No, your Mac hasn’t been infected with spyware

According to security researchers at LayerX Labs, a phishing attack is tricking Mac users into thinking their devices have been locked due to unusual activity. Unlike most malware attacks, this one takes things a step further by using malicious code to freeze the webpage a user is browsing.

Of course, that's usually enough to make users believe the security alert might be real. The pop-up then prompts them to enter their Mac username and password, claiming their device has been infected with a Trojan-type spyware. Strangely enough, the warning doesn’t even resemble a typical Apple pop-up and completely ignores Apple’s usual macOS styling.

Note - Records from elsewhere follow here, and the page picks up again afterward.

(* ===== verification/Supply.v ===== *)
(** * internal/app/state_reward.go: the supply counters and their persistence.

    Every committed round adds one block mint to four counters; the counters are stored
    as JSON under [supply/current] and under a zero-padded history key. *)
From S2P Require Export State Rewards.

Definition supplyCurrentKey : string := "supply/current".
Definition supplyHistoryPrefix : string := "supply/history/".

Record SupplyState := mkSupplyState {
  TotalMintedMas : Z; NetworkVaultMas : Z; FoundationVaultMas : Z; ExchangeVaultMas : Z;
  LastUpdatedHeight : Z
}.
#[global] Instance SupplyState_eq_dec : EqDecision SupplyState.
Proof. solve_decision. Defined.
Definition supply_zero : SupplyState := mkSupplyState 0 0 0 0 0.
Definition supply_ok (s : SupplyState) : Prop :=
  in_u64 (TotalMintedMas s) /\ in_u64 (NetworkVaultMas s) /\ in_u64 (FoundationVaultMas s) /\
  in_u64 (ExchangeVaultMas s) /\ in_u64 (LastUpdatedHeight s).

Definition ApplyBlockMint `{GoFloat} (height : Z) : St SupplyState (Z * Z) := fun s =>
  let minted := BlockMintAt height in
  let '(network, foundation, exchange) := SplitMint minted in
  ((EpochOf height, minted),
   mkSupplyState (TotalMintedMas s +u minted) (NetworkVaultMas s +u network)
     (FoundationVaultMas s +u foundation) (ExchangeVaultMas s +u exchange) height).

(** [%s%020d] *)
Definition supplyHistoryKey (height : Z) : string :=
  supplyHistoryPrefix +:+ pad_left 20 (fmt_uint height).

Definition supply_json (s : SupplyState) : json :=
  JObj [("total_minted_mas", JUint (TotalMintedMas s));
        ("network_vault_mas", JUint (NetworkVaultMas s));
        ("foundation_vault_mas", JUint (FoundationVaultMas s));
        ("exchange_vault_mas", JUint (ExchangeVaultMas s));
        ("last_height", JUint (LastUpdatedHeight s))].
Definition supply_of_json : json -> option SupplyState :=
  dec_struct supply_zero (fun fs =>
    t ← dec_field dec_uint64 "total_minted_mas" 0 fs;
    n ← dec_field dec_uint64 "network_vault_mas" 0 fs;
    f ← dec_field dec_uint64 "foundation_vault_mas" 0 fs;
    x ← dec_field dec_uint64 "exchange_vault_mas" 0 fs;
    h ← dec_field dec_uint64 "last_height" 0 fs;
    Some (mkSupplyState t n f x h)).

Definition loadSupplyState (db : DB) : SupplyState * bool :=
  match GetKey supplyCurrentKey db with
  | Some blob => match json_unmarshal blob ≫= supply_of_json with
                 | Some st => (st, true)
                 | None => (supply_zero, false)
                 end
  | None => (supply_zero, false)
  end.
Definition loadSupplyStateAt (height : Z) (db : DB) : SupplyState * bool :=
  match GetKey (supplyHistoryKey height) db with
  | None => (supply_zero, false)
  | Some blob => match json_unmarshal blob ≫= supply_of_json with
                 | Some st => (st, true)
                 | None => (supply_zero, false)
                 end
  end.
Definition persistSupplyState (height : Z) (st : SupplyState) : St DB (result unit) :=
  let payload := json_marshal (supply_json st) in
  SetKey supplyCurrentKey payload;;
  SetKey (supplyHistoryKey height) payload;;
  mret (Ok tt).

Lemma supply_json_ok s : json_ok (supply_json s).
Proof. cbn. auto 10 with go. Qed.
Lemma supply_roundtrip s : supply_ok s -> supply_of_json (supply_json s) = Some s.
Proof.
  intros (H1 & H2 & H3 & H4 & H5). unfold supply_of_json, supply_json, dec_struct.
  json_fields. by destruct s.
Qed.

Lemma app_inj_head (p a b : string) : p +:+ a = p +:+ b -> a = b.
Proof.
  intros E. apply (f_equal to_bytes) in E. rewrite !to_bytes_app in E.
  apply app_inv_head in E. by apply (inj to_bytes).
Qed.
Lemma supplyHistoryKey_inj a b : 0 <= a -> 0 <= b -> supplyHistoryKey a = supplyHistoryKey b -> a = b.
Proof. intros Ha Hb E%app_inj_head. by apply pad_left_inj in E. Qed.
Lemma supplyHistoryKey_current h : supplyHistoryKey h <> supplyCurrentKey.
Proof. discriminate. Qed.

Lemma supply_decode s : supply_ok s ->
  json_unmarshal (json_marshal (supply_json s)) ≫= supply_of_json = Some s.
Proof.
  intros Hs. rewrite json_roundtrip by apply supply_json_ok. by apply supply_roundtrip.
Qed.

(** The vault counters account for everything minted, modulo 2^64; without an overflow
    the equation is exact. *)
Definition vaults (s : SupplyState) : Z := NetworkVaultMas s + FoundationVaultMas s + ExchangeVaultMas s.
Definition supply_inv (s : SupplyState) : Prop :=
  supply_ok s /\ u64 (vaults s) = TotalMintedMas s.

Lemma supply_zero_inv : supply_inv supply_zero.
Proof. unfold supply_inv, supply_ok, in_u64. cbn. split; [lia|reflexivity]. Qed.

Lemma BlockMintAt_range `{GoFloat} h : in_u64 (BlockMintAt h).
Proof. unfold BlockMintAt. auto with go. Qed.
#[export] Hint Resolve BlockMintAt_range : go.

Lemma ApplyBlockMint_inv `{GoFloat} h s : in_u64 h -> supply_inv s ->
  supply_inv (ApplyBlockMint h s).2.
Proof.
  intros Hh [Hok Heq]. pose proof (SplitMint_spec _ (BlockMintAt_range h)) as Hs.
  unfold ApplyBlockMint. destruct (SplitMint (BlockMintAt h)) as [[n f] x].
  destruct Hs as (Hn & Hf & Hx & Hsum). split.
  - unfold supply_ok. cbn. auto 10 with go.
  - unfold vaults in *. cbn. rewrite <- Heq, <- Hsum. clear. go_arith.
Qed.

(** The supply after minting at a list of heights, in order. *)
Definition mint_all `{GoFloat} (heights : list Z) (s : SupplyState) : SupplyState :=
  foldl (fun s h => (ApplyBlockMint h s).2) s heights.
Lemma mint_all_inv `{GoFloat} hs s : Forall in_u64 hs -> supply_inv s -> supply_inv (mint_all hs s).
Proof.
  intros Hh. revert s; induction Hh as [|h hs H0 Hh IH]; intros s Hs; [done|].
  cbn. by apply IH, ApplyBlockMint_inv.
Qed.
Lemma ApplyBlockMint_exact `{GoFloat} h s : in_u64 h -> supply_ok s -> vaults s = TotalMintedMas s ->
  TotalMintedMas s + BlockMintAt h < M64 ->
  let s' := (ApplyBlockMint h s).2 in
  vaults s' = TotalMintedMas s' /\ TotalMintedMas s' = TotalMintedMas s + BlockMintAt h.
Proof.
  intros Hh (Ht & Hn & Hf & Hx & _) Heq Hcap. cbn zeta.
  pose proof (SplitMint_spec _ (BlockMintAt_range h)) as Hs.
  pose proof (BlockMintAt_range h) as Hm.
  unfold ApplyBlockMint, vaults, in_u64 in *. destruct (SplitMint (BlockMintAt h)) as [[n f] x].
  destruct Hs as (Hn' & Hf' & Hx' & Hsum). cbn. unfold in_u64 in *.
  rewrite !u64_small by (unfold in_u64; lia). lia.
Qed.

(** ** Properties *)

(** the vaults account for every unit minted: after minting at any heights, the
    network, foundation and exchange vaults add up to the total minted modulo 2^64,
    and exactly, with the total the plain sum of the mints, as long as that sum stays below 2^64. *)
Theorem supply_conserved `{GoFloat} (heights : list Z) :
  Forall in_u64 heights ->
  let s := mint_all heights supply_zero in
  u64 (vaults s) = TotalMintedMas s /\
  (zsum (BlockMintAt <$> heights) < M64 ->
   vaults s = TotalMintedMas s /\ TotalMintedMas s = zsum (BlockMintAt <$> heights)).
Proof.
  intros Hh. cbn zeta. split; [by apply mint_all_inv; [|apply supply_zero_inv]|].
  assert (Hgen : forall s, supply_inv s -> vaults s = TotalMintedMas s ->
    TotalMintedMas s + zsum (BlockMintAt <$> heights) < M64 ->
    vaults (mint_all heights s) = TotalMintedMas (mint_all heights s) /\
    TotalMintedMas (mint_all heights s) = TotalMintedMas s + zsum (BlockMintAt <$> heights)).
  { induction Hh as [|h hs H0 Hh IH]; intros s Hs Heq Hcap; [cbn in *; lia|].
    rewrite fmap_cons in *. cbn [zsum foldr] in *. change (foldr Z.add 0) with zsum in *.
    assert (0 <= zsum (BlockMintAt <$> hs)).
    { apply zsum_nonneg, Forall_fmap, Forall_true. intros z. apply (BlockMintAt_range z). }
    assert (Hc : TotalMintedMas s + BlockMintAt h < M64) by lia.
    destruct (ApplyBlockMint_exact h s H0 (proj1 Hs) Heq Hc) as [E1 E2].
    cbn [mint_all foldl]. change (foldl _ ?s hs) with (mint_all hs s).
    destruct (IH (ApplyBlockMint h s).2) as [E3 E4]; [by apply ApplyBlockMint_inv|done|lia|].
    split; [done|lia]. }
  intros Hcap. apply (Hgen supply_zero); [apply supply_zero_inv|done|cbn; lia].
Qed.

(** round trip of the supply state through the key/value store: what is persisted for
    a height is read back as the current state and as that height's, and the
    record of every other height is untouched. *)
Theorem persistSupplyState_roundtrip (height : Z) (st : SupplyState) (db : DB) :
  in_u64 height -> supply_ok st ->
  let db' := (persistSupplyState height st db).2 in
  loadSupplyState db' = (st, true) /\ loadSupplyStateAt height db' = (st, true) /\
  (forall h, in_u64 h -> h <> height -> loadSupplyStateAt h db' = loadSupplyStateAt h db) /\
  Snapshot db' = Snapshot db.
Proof.
  intros Hh Hst. cbn zeta. unfold persistSupplyState. rewrite !st_exec_bind. cbn [fst snd SetKey].
  unfold loadSupplyState, loadSupplyStateAt, GetKey. cbn [mret St_ret snd kv].
  rewrite lookup_insert_ne by apply supplyHistoryKey_current. rewrite !lookup_insert_eq.
  rewrite !supply_decode by done. split; [done|]. split; [done|]. split; [|done].
  intros h Hh' Hne. unfold in_u64 in *.
  rewrite !lookup_insert_ne; [done|symmetry; apply supplyHistoryKey_current|].
  intros E. apply Hne. symmetry. apply supplyHistoryKey_inj; lia || done.
Qed.

Lemma supply_conserved_witness :
  TotalMintedMas (@mint_all float_amd64 [1; 2; 20000000] supply_zero) = 2618034.
Proof.
  destruct (@supply_conserved float_amd64 [1; 2; 20000000]) as (_ & H).
  - repeat constructor; unfold in_u64; lia.
  - destruct H as [_ E]; [vm_compute; reflexivity|]. etransitivity; [exact E|]. vm_compute. reflexivity.
Defined.
Lemma persistSupplyState_roundtrip_witness :
  loadSupplyStateAt 7 (persistSupplyState 7 (mkSupplyState 10 8 1 1 7) NewDB).2 =
    (mkSupplyState 10 8 1 1 7, true).
Proof.
  apply (persistSupplyState_roundtrip 7 (mkSupplyState 10 8 1 1 7) NewDB);
    [unfold in_u64; lia|unfold supply_ok, in_u64; cbn; lia].
Defined.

LayerX Labs notes that Mac users fall victim to this attack when they mistype a URL in their browser’s address bar, leading them to a “compromised domain parking page.” That page then redirects them through multiple sites before landing on the phishing page.

As mentioned earlier, this phishing attack originally targeted Windows users. LayerX had been monitoring it for months, as it tricked Windows users with fake Microsoft security alerts claiming their laptops had been “compromised” and “locked.” It worked similarly to the Mac version, aiming to steal users' Windows credentials. The report also highlights that this campaign was particularly difficult to stop since the phishing pages were hosted directly on Microsoft’s Windows.net platform, which made the warnings appear more legitimate.

Microsoft caught wind of this in February 2025 and introduced an “anti-scareware” feature in Edge. Chrome and Firefox followed suit, leading to a 90% drop in Windows-targeted attacks. Since Safari lacks a similar feature, Mac users became the new primary target.

Apple hasn’t commented on the attack yet, but the company is usually quick to release security updates for such threats. Until then, if you’re a Mac user (whether you use Safari or not), it’s crucial to stay vigilant. Apple rarely asks for your Mac credentials, and when it does, you should be able to tell it's a genuine Apple prompt.